> _Material for this exercise_
┌──

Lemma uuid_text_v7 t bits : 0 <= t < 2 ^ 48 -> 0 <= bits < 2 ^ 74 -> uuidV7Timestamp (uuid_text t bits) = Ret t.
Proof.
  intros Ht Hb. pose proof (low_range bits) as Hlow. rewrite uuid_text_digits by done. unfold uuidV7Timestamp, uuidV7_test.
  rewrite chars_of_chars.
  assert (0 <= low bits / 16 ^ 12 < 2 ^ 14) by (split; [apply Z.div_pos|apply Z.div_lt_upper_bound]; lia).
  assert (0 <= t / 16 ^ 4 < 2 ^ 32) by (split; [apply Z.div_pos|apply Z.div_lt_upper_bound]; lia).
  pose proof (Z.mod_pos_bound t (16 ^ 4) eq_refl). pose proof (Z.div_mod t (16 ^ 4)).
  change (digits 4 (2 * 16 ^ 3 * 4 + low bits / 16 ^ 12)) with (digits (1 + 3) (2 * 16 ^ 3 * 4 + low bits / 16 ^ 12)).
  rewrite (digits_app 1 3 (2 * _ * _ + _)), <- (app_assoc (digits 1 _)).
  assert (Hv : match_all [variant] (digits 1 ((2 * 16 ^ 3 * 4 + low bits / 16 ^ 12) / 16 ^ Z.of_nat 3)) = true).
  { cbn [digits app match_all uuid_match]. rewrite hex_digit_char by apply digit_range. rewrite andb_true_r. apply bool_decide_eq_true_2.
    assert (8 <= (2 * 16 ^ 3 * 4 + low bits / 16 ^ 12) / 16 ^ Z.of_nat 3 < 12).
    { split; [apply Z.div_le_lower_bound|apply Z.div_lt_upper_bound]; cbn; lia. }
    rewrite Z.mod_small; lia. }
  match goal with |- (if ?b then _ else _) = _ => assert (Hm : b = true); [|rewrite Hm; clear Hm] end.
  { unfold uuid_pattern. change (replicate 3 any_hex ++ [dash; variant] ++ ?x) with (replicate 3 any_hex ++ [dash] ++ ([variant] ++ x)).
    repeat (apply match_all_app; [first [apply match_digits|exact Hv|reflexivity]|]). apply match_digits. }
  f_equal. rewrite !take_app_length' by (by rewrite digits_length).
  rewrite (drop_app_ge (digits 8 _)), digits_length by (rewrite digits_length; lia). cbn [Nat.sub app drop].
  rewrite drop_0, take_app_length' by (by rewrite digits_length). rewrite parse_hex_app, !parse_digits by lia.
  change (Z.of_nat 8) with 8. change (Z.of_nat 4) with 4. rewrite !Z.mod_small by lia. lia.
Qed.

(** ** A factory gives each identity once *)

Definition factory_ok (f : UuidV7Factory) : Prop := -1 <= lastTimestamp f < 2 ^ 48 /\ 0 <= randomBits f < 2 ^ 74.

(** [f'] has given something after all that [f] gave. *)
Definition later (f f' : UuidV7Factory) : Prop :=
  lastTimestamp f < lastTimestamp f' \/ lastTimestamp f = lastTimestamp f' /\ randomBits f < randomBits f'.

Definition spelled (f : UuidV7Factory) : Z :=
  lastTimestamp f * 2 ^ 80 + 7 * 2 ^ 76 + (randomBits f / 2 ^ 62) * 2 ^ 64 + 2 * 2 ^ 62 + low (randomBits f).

└──

> _What the task requires_
In the listing above, locate the line containing "repeat (apply match_all_app;" and the line containing "(** ** A factory gives each identity once *)", then transcribe both and every line between them verbatim.

> _Task output_
    repeat (apply match_all_app; [first [apply match_digits|exact Hv|reflexivity]|]). apply match_digits. }
  f_equal. rewrite !take_app_length' by (by rewrite digits_length).
  rewrite (drop_app_ge (digits 8 _)), digits_length by (rewrite digits_length; lia). cbn [Nat.sub app drop].
  rewrite drop_0, take_app_length' by (by rewrite digits_length). rewrite parse_hex_app, !parse_digits by lia.
  change (Z.of_nat 8) with 8. change (Z.of_nat 4) with 4. rewrite !Z.mod_small by lia. lia.
Qed.

(** ** A factory gives each identity once *)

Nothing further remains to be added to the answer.